Skullgirls: Why Sexy isn’t a problem for me

A typical example of rational discourse in the Skullgirls universe. PHOTO COURTESY OF SKULLGIRLS.COM MEDIA GALLERY.

My friend downloaded Skullgirls recently, for the Xbox. While my experience with fighting games is mostly recent (I reviewed King of Fighters XIII for C&G Magazinea few months ago, citing beautiful graphics and unimpressive controls), I’ve been looking forward to this one for a while.

For those unaware, Skullgirls’ is about a fighting roster of female brawlers fighting for possession of the Skull Heart, a burning MacGuffin that happens to have the power to grant wishes, and the unfortunate side effect of turning those of impure heart (whatever that means) into world-shattering forces of psychotic destruction. That’s really all that matters, though there’s plenty of backstory to serve as backdrop – literally, since most of it just appears in the background. The game is beautiful, as are the character designs.

An all-female roster described as ‘beautiful’? Yeah, that’ll be the core of this blog post.
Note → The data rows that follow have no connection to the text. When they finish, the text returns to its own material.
Lemma failures_returned_and_logged_witness :
  fst (universal_element_extract Reference.strptime_strftime "DTM*011*notadate"
         (PosDict [("code", Plain (PosInt 1)); ("when", Spec (Some (PosInt 2)) (Some true));
                   ("missing", Plain (PosInt 9))])
         true default_format_in default_format_out sample_world)
  = Ok (VDict
          [(VStr "code", VStr "011");
           (VStr "when",
            VFail (date_conversion_failure
                     "time data 'notadate' does not match format '%Y%m%d'" "DTM*011*notadate"
                     (PosDict [("code", Plain (PosInt 1));
                               ("when", Spec (Some (PosInt 2)) (Some true));
                               ("missing", Plain (PosInt 9))])
                     "notadate" None default_format_in default_format_out));
           (VStr "missing", VFail (element_index_failure "DTM*011*notadate" 9))])
  /\ extraction_errors
       (snd (universal_element_extract Reference.strptime_strftime "DTM*011*notadate"
               (PosDict [("code", Plain (PosInt 1)); ("when", Spec (Some (PosInt 2)) (Some true));
                         ("missing", Plain (PosInt 9))])
               true default_format_in default_format_out sample_world))
     = [VFail (date_conversion_failure
                 "time data 'notadate' does not match format '%Y%m%d'" "DTM*011*notadate"
                 (PosDict [("code", Plain (PosInt 1));
                           ("when", Spec (Some (PosInt 2)) (Some true));
                           ("missing", Plain (PosInt 9))])
                 "notadate" None default_format_in default_format_out);
        VFail (element_index_failure "DTM*011*notadate" 9)].
Proof.
  destruct (failures_returned_and_logged Reference.strptime_strftime "DTM*011*notadate"
              (PosDict [("code", Plain (PosInt 1)); ("when", Spec (Some (PosInt 2)) (Some true));
                        ("missing", Plain (PosInt 9))])
              true default_format_in default_format_out sample_world)
    as [Hbuilt (produced & Hgrows & Hreturned)].
  { simpl. apply (bool_decide_unpack _). vm_compute. reflexivity. }
  assert (Hlog : log_ok sample_world) by (vm_compute; exact I).
  specialize (Hbuilt Hlog).
  assert (Hvalue : built_request Reference.strptime_strftime sample_world "DTM*011*notadate"
                     (PosDict [("code", Plain (PosInt 1));
                               ("when", Spec (Some (PosInt 2)) (Some true));
                               ("missing", Plain (PosInt 9))])
                     true default_format_in default_format_out
                   = Ok (VDict
                           [(VStr "code", VStr "011");
                            (VStr "when",
                             VFail (date_conversion_failure
                                      "time data 'notadate' does not match format '%Y%m%d'"
                                      "DTM*011*notadate"
                                      (PosDict [("code", Plain (PosInt 1));
                                                ("when", Spec (Some (PosInt 2)) (Some true));
                                                ("missing", Plain (PosInt 9))])
                                      "notadate" None default_format_in default_format_out));
                            (VStr "missing", VFail (element_index_failure "DTM*011*notadate" 9))]))
    by (vm_compute; reflexivity).
  rewrite Hvalue in Hbuilt. split; [exact Hbuilt|].
  destruct Hgrows as (_ & _ & _ & Herrors & _).
  rewrite Herrors, <- (Hreturned _ Hbuilt). vm_compute. reflexivity.
Defined.
Lemma clean_items_excludes (items : list (string * Json.json)) :
  Forall (fun header =>
            MitmToMockoon.mem (Py.lower (MitmToMockoon.Header.key header))
                              MitmToMockoon.exclude_headers = false)
         (MitmToMockoon.clean_items items).
Proof.
  induction items as [| [key value] rest IH]; [constructor|].
  cbn [MitmToMockoon.clean_items].
  destruct (MitmToMockoon.mem (Py.lower key) MitmToMockoon.exclude_headers)
    eqn:Hmem; cbn [negb]; [assumption|].
  constructor; [exact Hmem | assumption].
Qed.

Lemma clean_headers_excludes (recorded : Json.json)
      (headers : list MitmToMockoon.Header.t) :
  MitmToMockoon.clean_headers recorded = Ok headers ->
  forall header, In header headers ->
    ~ In (Py.lower (MitmToMockoon.Header.key header)) MitmToMockoon.exclude_headers.
Proof.
  destruct recorded; try discriminate. intros H header Hin Hex.
  injection H as <-.
  pose proof (clean_items_excludes m) as Hall.
  rewrite Forall_forall in Hall. specialize (Hall header Hin).
  apply mem_true_iff in Hex. congruence.
Qed.
Lemma add_recent_language_front_bounded_distinct_witness :
  let prefs := [("recent_languages"%string,
                 Py.JArr [Py.JStr "zh-CN"; Py.JStr "en-US"])] in
  snd (ConfigManager.add_recent_language true prefs "en-US" 5)
  = [("recent_languages"%string,
      Py.JArr [Py.JStr "en-US"; Py.JStr "zh-CN"])] /\
  exists recent',
    Py.dict_get (snd (ConfigManager.add_recent_language true prefs "en-US" 5))
      "recent_languages" = Some (Py.JArr recent') /\
    hd_error recent' = Some (Py.JStr "en-US").
Proof.
  intros prefs. split; [reflexivity|].
  destruct (add_recent_language_front_bounded_distinct true prefs "en-US" 5
              [Py.JStr "zh-CN"; Py.JStr "en-US"] (or_introl eq_refl)
              ltac:(lia))
    as (recent' & Hget & _ & Hhd & _).
  exists recent'. split; assumption.
Defined.

(* ================================================================== *)
(** * Further properties: clipboard_manager.py *)
(* ================================================================== *)

Module ClipboardMoreFacts.

Section Manager.

Variable datetime : Type.
Variable _generate_id : datetime -> string -> string.

Local Abbreviation entry := (ClipboardManager.ClipboardEntry datetime).
Local Abbreviation manager := (ClipboardManager.manager datetime).

Lemma no_repeat_firstn :
  forall (n : nat) (h : list entry),
    ClipboardManager.no_repeat h -> ClipboardManager.no_repeat (firstn n h).
Proof.
  induction n as [|n IH]; intros h Hh; [exact I|].
  destruct h as [|e1 [|e2 rest]]; [exact I|destruct n; exact I|].
  destruct Hh as [Hne Hrest].
  destruct n as [|n']; [exact I|].
  change (firstn (S (S n')) (e1 :: e2 :: rest))
    with (e1 :: firstn (S n') (e2 :: rest)).
  specialize (IH (e2 :: rest) Hrest).
  change (firstn (S n') (e2 :: rest)) with (e2 :: firstn n' rest) in *.
  split; assumption.
Qed.

Lemma no_repeat_slice_to :
  forall (j : Z) (h : list entry),
    ClipboardManager.no_repeat h -> ClipboardManager.no_repeat (Py.slice_to j h).
Proof.
  intros j h Hh. unfold Py.slice_to.
  destruct (j <? 0)%Z; apply no_repeat_firstn; exact Hh.
Qed.

Lemma history_after_save :
  forall write_ok (m : manager),
    ClipboardManager.history
      (if ClipboardManager.auto_save m
       then fst (ClipboardManager.save_history write_ok m) else m)
    = ClipboardManager.history m.
Proof.
  intros write_ok m.
  destruct (ClipboardManager.auto_save m), write_ok; reflexivity.
Qed.

Lemma _add_to_history_no_repeat :
  forall write_ok (m : manager) (e : entry),
    ClipboardManager.no_repeat (ClipboardManager.history m) ->
    ClipboardManager.no_repeat
      (ClipboardManager.history
         (ClipboardManager._add_to_history write_ok m e)).
Proof.
  intros write_ok m e Hh.
  destruct (ClipboardFacts._add_to_history_cases datetime write_ok m e)
    as [(e0 & rest & _ & _ & ->)|[Hne ->]]; [exact Hh|].
  assert (H1 : ClipboardManager.no_repeat (e :: ClipboardManager.history m)).
  { destruct (ClipboardManager.history m) as [|e0 rest] eqn:E; [exact I|].
    split; [|exact Hh].
    intros Heq. apply (Hne e0 rest eq_refl). symmetry. exact Heq. }
  destruct (_ <? _)%Z; [apply no_repeat_slice_to|]; exact H1.
Qed.
(** X14: when the replacement indentation is made of whitespace only, the
    line [getProcessedLine] returns has exactly that indentation as its
    leading whitespace and, after it, what the sanitized line has after its
    own; adjusting it once more to the same indentation changes nothing. *)
Theorem X14_whitespace_indentation (isWhitespace : ascii -> bool)
    (model : IVirtualModel.t) (svc : ILanguageConfigurationService)
    (lineNumber : Z) (newIndentation : string) :
  onlyOf isWhitespace newIndentation = true ->
  exists sanitized adjusted,
    getProcessedLine isWhitespace model svc lineNumber None = Some sanitized
    /\ getProcessedLine isWhitespace model svc lineNumber (Some newIndentation)
       = Some adjusted
    /\ getLeadingWhitespace isWhitespace adjusted = newIndentation
    /\ withoutLeadingWhitespace isWhitespace adjusted
       = withoutLeadingWhitespace isWhitespace sanitized
    /\ adjustIndentation isWhitespace adjusted newIndentation = adjusted.
Proof.
  intros Hws. unfold getProcessedLine.
  rewrite getProcessedLineForTokens_eq. cbn [bind].
  eexists; eexists. split; [reflexivity|]. split; [reflexivity|].
  rewrite !adjustIndentation_eq.
  rewrite withoutLeadingWhitespace_indented by exact Hws.
  rewrite getLeadingWhitespace_indented by exact Hws.
  rewrite getLeadingWhitespace_rest, withoutLeadingWhitespace_rest, append_nil_r.
  repeat split.
Qed.

Lemma X14_witness :
  exists sanitized adjusted,
    getProcessedLine Examples.isSpaceOrTab Examples.document Examples.svc 3 None
      = Some sanitized
    /\ getProcessedLine Examples.isSpaceOrTab Examples.document Examples.svc 3 (Some "    ")
       = Some adjusted
    /\ getLeadingWhitespace Examples.isSpaceOrTab adjusted = "    "
    /\ withoutLeadingWhitespace Examples.isSpaceOrTab adjusted
       = withoutLeadingWhitespace Examples.isSpaceOrTab sanitized
    /\ adjustIndentation Examples.isSpaceOrTab adjusted "    " = adjusted.
Proof.
  apply (X14_whitespace_indentation Examples.isSpaceOrTab Examples.document
           Examples.svc 3 "    ").
  reflexivity.
Defined.

(** When the replacement holds something else, the leading whitespace of
    the result is not the replacement. *)
Example indentation_not_whitespace :
  getProcessedLine Examples.isSpaceOrTab Examples.document Examples.svc 4 (Some "> ")
    = Some "> foo()"
  /\ getLeadingWhitespace Examples.isSpaceOrTab "> foo()" = "".
Proof. split; vm_compute; reflexivity. Qed.

(** X15: handing [getProcessedLine] the leading whitespace of the
    sanitized line as the replacement gives the sanitized line back. *)
Theorem X15_own_indentation (isWhitespace : ascii -> bool)
    (model : IVirtualModel.t) (svc : ILanguageConfigurationService) (lineNumber : Z) :
  exists sanitized,
    getProcessedLine isWhitespace model svc lineNumber None = Some sanitized
    /\ getProcessedLine isWhitespace model svc lineNumber
         (Some (getLeadingWhitespace isWhitespace sanitized))
       = Some sanitized.
Proof.
  unfold getProcessedLine. rewrite getProcessedLineForTokens_eq. cbn [bind].
  eexists; split; [reflexivity|].
  rewrite adjustIndentation_eq. f_equal. symmetry. apply leadingWhitespace_split.
Qed.

End LineProperties.

(** ** The context processor *)

Section ContextProperties.
Import Shape IndentationLineProcessor IndentationContextProcessor.

Variable State : Type.
Variable model : ITextModel.t State.
Variable svc : ILanguageConfigurationService.
Variable createScopedLineTokens : LineTokens -> Z -> ScopedLineTokens.t.
Variable sliceAndInflate : LineTokens -> Z -> Z -> Z -> IViewLineTokens.

Lemma _getProcessedTextBeforeRange_text (range : Range.t) (scope : ScopedLineTokens.t)
    (st : State) :
  exists text,
    _getProcessedTextBeforeRange model svc sliceAndInflate range scope st = Some (text, st)
    /\ Some text =
       getProcessedLineForTokens svc
         (sliceAndInflate (ITextModel.getLineTokens model st (Range.startLineNumber range))
            (ScopedLineTokens.firstCharOffset scope) (Range.startColumn range - 1) 0).
Proof.
  unfold _getProcessedTextBeforeRange, bindC, getLineTokensC.
  replace (ScopedLineTokens.firstCharOffset scope
           + (Range.startColumn range - 1 - ScopedLineTokens.firstCharOffset scope))%Z
    with (Range.startColumn range - 1)%Z by lia.
  destruct (getProcessedLineForTokensC_run State svc
              (sliceAndInflate
                 (ITextModel.getLineTokens model st (Range.startLineNumber range))
                 (ScopedLineTokens.firstCharOffset scope) (Range.startColumn range - 1) 0)
              st) as (text & H1 & H2).
  exists text. split; [exact H2 | now rewrite H1].
Qed.

Lemma _getProcessedPreviousLine_state (range : Range.t) (scope : ScopedLineTokens.t)
    (st : State) :
  exists text,
    _getProcessedPreviousLine model svc createScopedLineTokens sliceAndInflate
      range scope st
    = Some (text,
            if negb (Range.startLineNumber range =? 1)%Z
               && ScopedLineTokens.doesScopeStartAtOffsetZero scope
            then ITextModel.forceTokenization model (Range.startLineNumber range - 1) st
            else st).
Proof.
  unfold _getProcessedPreviousLine.
  replace (Range.startLineNumber range =? 1)%Z
    with (Range.startLineNumber range - 1 =? 0)%Z
    by (destruct (Z.eqb_spec (Range.startLineNumber range - 1) 0);
        destruct (Z.eqb_spec (Range.startLineNumber range) 1); try reflexivity; lia).
  destruct (Range.startLineNumber range - 1 =? 0)%Z; [exists ""; reflexivity|].
  destruct (ScopedLineTokens.doesScopeStartAtOffsetZero scope);
    [|exists ""; reflexivity].
  cbn [negb andb].
  unfold bindC, getScopedLineTokensAtEndColumnOfLine, getSlicedLineTokensForScopeAtLine,
    bindC, forceTokenizationC, getLineTokensC, getLineMaxColumnC, ret.
  match goal with
  | |- context [negb ?b] => destruct b
  end; [|exists ""; reflexivity].
  cbn [negb].
  match goal with
  | |- context [getProcessedLineForTokensC svc ?tokens ?st'] =>
      destruct (getProcessedLineForTokensC_run State svc tokens st') as (text & _ & H)
  end.
  exists text. exact H.
Qed.

(** X1: [beforeRangeText] is the sanitized slice of the token stream of the
    start line from the first offset of the scope found at the start of the
    range up to the start column. *)
Theorem X1_before_range_text (range : Range.t) (st : State) :
  let startLine := Range.startLineNumber range in
  let st1 := ITextModel.forceTokenization model startLine st in
  let lineTokens := ITextModel.getLineTokens model st1 startLine in
  let scope := createScopedLineTokens lineTokens (Range.startColumn range - 1) in
  exists context st',
    getProcessedContextAroundRange model svc createScopedLineTokens sliceAndInflate
      range st = Some (context, st')
    /\ Some (beforeRangeText context) =
       getProcessedLineForTokens svc
         (sliceAndInflate lineTokens (ScopedLineTokens.firstCharOffset scope)
            (Range.startColumn range - 1) 0).
Proof.
  intros startLine st1 lineTokens scope.
  unfold getProcessedContextAroundRange.
  unfold bindC at 1 2. unfold forceTokenizationC, getLineTokensC.
  fold startLine. fold st1. fold lineTokens. fold scope.
  unfold bindC at 1.
  destruct (_getProcessedTextBeforeRange_text range scope st1) as (before & -> & Hbefore).
  unfold bindC at 1.
  destruct (_getProcessedTextAfterRange_run State model svc sliceAndInflate range scope st1)
    as (after & -> & _).
  unfold bindC at 1.
  destruct (_getProcessedPreviousLine_state range scope st1) as (prev & ->).
  eexists; eexists. split; [reflexivity | exact Hbefore].
Qed.

(** X2: [getProcessedContextAroundRange] forces the tokenization of the
    start line, and after it of the previous line when the start line is not
    line 1 and the scope found at the start of the range begins at offset
    zero, whether or not the languages then agree; it forces nothing else,
    in particular not the end line of the range. *)
Theorem X2_tokenization_forced (range : Range.t) (st : State) :
  let startLine := Range.startLineNumber range in
  let st1 := ITextModel.forceTokenization model startLine st in
  let scope :=
    createScopedLineTokens (ITextModel.getLineTokens model st1 startLine)
      (Range.startColumn range - 1) in
  exists context,
    getProcessedContextAroundRange model svc createScopedLineTokens sliceAndInflate
      range st
    = Some (context,
            if negb (startLine =? 1)%Z
               && ScopedLineTokens.doesScopeStartAtOffsetZero scope
            then ITextModel.forceTokenization model (startLine - 1) st1
            else st1).
Proof.
  intros startLine st1 scope.
  unfold getProcessedContextAroundRange.
  unfold bindC at 1 2. unfold forceTokenizationC, getLineTokensC.
  fold startLine. fold st1. fold scope.
  unfold bindC at 1.
  destruct (_getProcessedTextBeforeRange_text range scope st1) as (before & -> & _).
  unfold bindC at 1.
  destruct (_getProcessedTextAfterRange_run State model svc sliceAndInflate range scope st1)
    as (after & -> & _).
  unfold bindC at 1.
  destruct (_getProcessedPreviousLine_state range scope st1) as (prev & ->).
  eexists. reflexivity.
Qed.

Lemma getProcessedContextAroundRange_parts (range : Range.t) (st : State) :
  let startLine := Range.startLineNumber range in
  let st1 := ITextModel.forceTokenization model startLine st in
  let scope :=
    createScopedLineTokens (ITextModel.getLineTokens model st1 startLine)
      (Range.startColumn range - 1) in
  exists before after prev st',
    getProcessedContextAroundRange model svc createScopedLineTokens sliceAndInflate
      range st
    = Some ({| beforeRangeText := before; afterRangeText := after;
               previousLineText := prev |}, st')
    /\ _getProcessedTextBeforeRange model svc sliceAndInflate range scope st1
       = Some (before, st1)
    /\ _getProcessedPreviousLine model svc createScopedLineTokens sliceAndInflate
         range scope st1
       = Some (prev, st').
Proof.
  intros startLine st1 scope.
  unfold getProcessedContextAroundRange.
  unfold bindC at 1 2. unfold forceTokenizationC, getLineTokensC.
  fold startLine. fold st1. fold scope.
  unfold bindC at 1.
  destruct (_getProcessedTextBeforeRange_text range scope st1) as (before & Hb & _).
  rewrite Hb. unfold bindC at 1.
  destruct (_getProcessedTextAfterRange_run State model svc sliceAndInflate range scope st1)
    as (after & -> & _).
  unfold bindC at 1.
  destruct (_getProcessedPreviousLine_state range scope st1) as (prev & Hp).
  rewrite Hp.
  exists before, after, prev. eexists. repeat split.
Qed.
(** * lei-crm-mkt: the message-sequence scheduler of the WhatsApp CRM

    A shallow embedding of [src/server.js].  The file holds two modules of
    the repository one after the other: the HTTP gateway (lines 1-237) and
    [scheduler.js] (lines 239-413), which carries the task lock, the phone
    helpers, the template renderer, [enviarMensaje] and [processSequences].

    JavaScript strings are sequences of UTF-16 code units; they are
    modelled as lists of code units, so that [length], [slice],
    [startsWith], the regular-expression classes and [encodeURIComponent]
    read as in the language definition. *)

From Stdlib Require Import ZArith NArith Ascii String Lia.
From stdpp Require Import base tactics option list gmap.

Local Open Scope N_scope.

(** ** JavaScript strings and the built-ins the code calls *)

Module JS.

(** A string value: its UTF-16 code units, in order. *)
Definition jsstring := list N.

(** A literal of the source, read as its code units (the literals of the
    source that matter here are ASCII). *)
Definition lit (s : string) : jsstring :=
  map N_of_ascii (list_ascii_of_string s).
Arguments lit _%_string.

(** A string is truthy when it is not empty. *)
Definition truthy (s : jsstring) : bool :=
  match s with [] => false | _ :: _ => true end.

(** [a || b] where both are strings or [undefined]: the first operand when
    it is truthy, the second otherwise. *)
Definition js_or (a b : option jsstring) : option jsstring :=
  match a with
  | Some s => if truthy s then a else b
  | None => b
  end.

(** [String(v || '')] and [v || '']: a string whatever [v] was. *)
Definition or_empty (v : option jsstring) : jsstring :=
  match js_or v (Some []) with Some s => s | None => [] end.

Definition between (lo hi c : N) : bool := (lo <=? c) && (c <=? hi).

(** The class [\d] (no [u] flag): [0-9]. *)
Definition is_digit (c : N) : bool := between 48 57 c.

(** The class [\w]: [A-Za-z0-9_]. *)
Definition is_word (c : N) : bool :=
  between 97 122 c || between 65 90 c || is_digit c || (c =? 95).

(** The class [\s], which is also what [trim] removes: WhiteSpace and
    LineTerminator of ECMA-262. *)
Definition is_space (c : N) : bool :=
  between 9 13 c || (c =? 32) || (c =? 160) || (c =? 5760)
  || between 8192 8202 c || (c =? 8232) || (c =? 8233) || (c =? 8239)
  || (c =? 8287) || (c =? 12288) || (c =? 65279).

(** [s.replace(/\D/g, '')]: every code unit outside [\d] is removed. *)
Definition strip_non_digits (s : jsstring) : jsstring :=
  List.filter is_digit s.

(** [s.startsWith(p)]. *)
Fixpoint startsWith (p s : jsstring) : bool :=
  match p, s with
  | [], _ => true
  | _ :: _, [] => false
  | a :: p', b :: s' => (a =? b) && startsWith p' s'
  end.

(** [/^\d{lo,hi}$/.test(s)]: without the [m] flag, [^] and [$] are the two
    ends of the input. *)
Definition test_digits (lo hi : nat) (s : jsstring) : bool :=
  forallb is_digit s && (lo <=? length s)%nat && (length s <=? hi)%nat.

(** [a === b] on strings. *)
Definition eqb (a b : jsstring) : bool := bool_decide (a = b).

(** [s.trimStart()], [s.trimEnd()] and [s.trim()]. *)
Fixpoint trimStart (s : jsstring) : jsstring :=
  match s with
  | [] => []
  | c :: s' => if is_space c then trimStart s' else s
  end.

Definition trimEnd (s : jsstring) : jsstring := rev (trimStart (rev s)).

Definition trim (s : jsstring) : jsstring := trimEnd (trimStart s).

(** [s.split(/\s+/)[0]]: the part of [s] before its first white-space code
    unit (all of [s] when it has none, [''] when [s] begins with one or is
    empty). *)
Fixpoint split_space_first (s : jsstring) : jsstring :=
  match s with
  | [] => []
  | c :: s' => if is_space c then [] else c :: split_space_first s'
  end.

(** The longest prefix of [s] whose code units are all in a class, and the
    rest of [s]: how a greedy [\w+] reads its input. *)
Fixpoint take_while (p : N -> bool) (s : jsstring) : jsstring :=
  match s with
  | [] => []
  | c :: s' => if p c then c :: take_while p s' else []
  end.

Fixpoint drop_while (p : N -> bool) (s : jsstring) : jsstring :=
  match s with
  | [] => []
  | c :: s' => if p c then drop_while p s' else s
  end.

(** [s.toLowerCase()].  The letters [A-Z] go to [a-z]; a code unit outside
    ASCII is left as it is.  (JavaScript maps those by the Unicode tables;
    since no character outside ASCII lowers to a string of the letters the
    [switch] of [enviarMensaje] compares with, both agree on every
    comparison made there.) *)
Definition lower (c : N) : N := if between 65 90 c then c + 32 else c.

Definition toLowerCase (s : jsstring) : jsstring := map lower s.

(** The text a replacement string stands for, [GetSubstitution] of
    ECMA-262 for a pattern without capture groups: [$$] is a dollar, [$&]
    the match, [$`] the text before it, [$'] the text after it; any other
    dollar is literal. *)
Fixpoint GetSubstitution (matched before after repl : jsstring) : jsstring :=
  match repl with
  | [] => []
  | c :: r =>
      if c =? 36 then
        match r with
        | d :: r' =>
            if d =? 36 then 36 :: GetSubstitution matched before after r'
            else if d =? 38 then matched ++ GetSubstitution matched before after r'
            else if d =? 96 then before ++ GetSubstitution matched before after r'
            else if d =? 39 then after ++ GetSubstitution matched before after r'
            else c :: GetSubstitution matched before after r
        | [] => [c]
        end
      else c :: GetSubstitution matched before after r
  end.

(** [s.indexOf(pat)] as a split of [s] around the first occurrence. *)
Fixpoint split_first (pat s : jsstring) {struct s} : option (jsstring * jsstring) :=
  if startsWith pat s then Some ([], drop (length pat) s)
  else
    match s with
    | [] => None
    | c :: s' =>
        match split_first pat s' with
        | Some (before, after) => Some (c :: before, after)
        | None => None
        end
    end.

(** [s.includes(pat)]: [pat] occurs somewhere in [s]. *)
Fixpoint includes (pat s : jsstring) {struct s} : bool :=
  startsWith pat s
  || match s with
     | [] => false
     | _ :: s' => includes pat s'
     end.

(** [s.replace(pat, repl)] with a string pattern and a string replacement:
    the first occurrence only. *)
Definition replace (pat repl s : jsstring) : jsstring :=
  match split_first pat s with
  | Some (before, after) =>
      before ++ GetSubstitution pat before after repl ++ after
  | None => s
  end.

(** [s.replace(/\r?\n/g, ' ')]. *)
Fixpoint replace_newlines (s : jsstring) : jsstring :=
  match s with
  | [] => []
  | c :: s' =>
      if c =? 10 then 32 :: replace_newlines s'
      else if c =? 13 then
        match s' with
        | d :: s'' => if d =? 10 then 32 :: replace_newlines s''
                      else c :: replace_newlines s'
        | [] => [c]
        end
      else c :: replace_newlines s'
  end.

(** *** [encodeURIComponent] *)

(** The characters left as they are: letters, digits and [-_.!~*'()]. *)
Definition uri_unescaped (c : N) : bool :=
  between 97 122 c || between 65 90 c || is_digit c
  || (c =? 45) || (c =? 95) || (c =? 46) || (c =? 33) || (c =? 126)
  || (c =? 42) || (c =? 39) || (c =? 40) || (c =? 41).

Definition hex_digit (d : N) : N := if d <? 10 then 48 + d else 55 + d.

(** One octet as [%XX]. *)
Definition percent (b : N) : jsstring :=
  [37; hex_digit (b / 16); hex_digit (b mod 16)].

(** The UTF-8 octets of a code point. *)
Definition utf8 (cp : N) : list N :=
  if cp <? 128 then [cp]
  else if cp <? 2048 then [192 + cp / 64; 128 + cp mod 64]
  else if cp <? 65536 then
    [224 + cp / 4096; 128 + (cp / 64) mod 64; 128 + cp mod 64]
  else
    [240 + cp / 262144; 128 + (cp / 4096) mod 64;
     128 + (cp / 64) mod 64; 128 + cp mod 64].

Definition escape (cp : N) : jsstring := concat (map percent (utf8 cp)).

Definition is_lead_surrogate (c : N) : bool := between 55296 56319 c.
Definition is_trail_surrogate (c : N) : bool := between 56320 57343 c.

(** [encodeURIComponent(s)]; [None] is the [URIError] raised on a
    surrogate that has no partner. *)
Fixpoint encodeURIComponent (s : jsstring) : option jsstring :=
  match s with
  | [] => Some []
  | c :: s' =>
      if uri_unescaped c then
        match encodeURIComponent s' with
        | Some r => Some (c :: r)
        | None => None
        end
      else if is_trail_surrogate c then None
      else if is_lead_surrogate c then
        match s' with
        | d :: s'' =>
            if is_trail_surrogate d then
              match encodeURIComponent s'' with
              | Some r =>
                  Some (escape ((c - 55296) * 1024 + (d - 56320) + 65536) ++ r)
              | None => None
              end
            else None
        | [] => None
        end
      else
        match encodeURIComponent s' with
        | Some r => Some (escape c ++ r)
        | None => None
        end
  end.

End JS.
Import JS.

(** ** Effects: the process state, exceptions and the console *)

Module Runtime.

(** What a [throw] or a rejected promise carries. *)
Inductive exn :=
| URIError                      (* raised by [encodeURIComponent] *)
| TypeError                     (* raised by the language: a property of [null] *)
| Failure (reason : string).    (* raised by a collaborator *)

(** What is sent through the channel: the second argument of
    [sock.sendMessage]. *)
Inductive Payload :=
| PText (text : jsstring) (linkPreview : bool)
| PAudio (url : jsstring) (ptt : bool)
| PImage (url : jsstring)
| PVideo (url : jsstring).

(** The lines written to the console. *)
Inductive LogLine :=
| LogLockBusy (taskName : jsstring)
| WarnNoSocket
| WarnNoPhone
| WarnUnknownType (type : option jsstring)
| ErrorEnviarMensaje (err : exn)
| WarnNoQueueFunction
| LogProcessed (processed : Z)
| ErrorProcessSequences (err : exn).

(** The state of the process the scheduler touches: the module-level
    [_taskLocks] map, the wall clock read by [Date.now()], the calls made
    to [sock.sendMessage] so far, and the console. *)
Record World := mkWorld {
  taskLocks : gmap jsstring Z;
  clock : Z;
  sent : list (jsstring * Payload);
  console : list LogLine
}.

Definition set_taskLocks (f : gmap jsstring Z -> gmap jsstring Z) (w : World) : World :=
  mkWorld (f (taskLocks w)) (clock w) (sent w) (console w).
The game is, in a word or two, fanservice incarnate. With the exception of one or two characters, everyone is sexualized; wardrobe malfunctions abound with kicks and defeats, and the character concepts themselves are fetish (a tentacle-haired schoolgirl, a sadistic nurse who breaks a thermometer in her cleavage when she wins). For those of you who read my article on Elizabeth in Bioshock Infinite, I should be frothing at the mouth.

But I’m not, and here’s why.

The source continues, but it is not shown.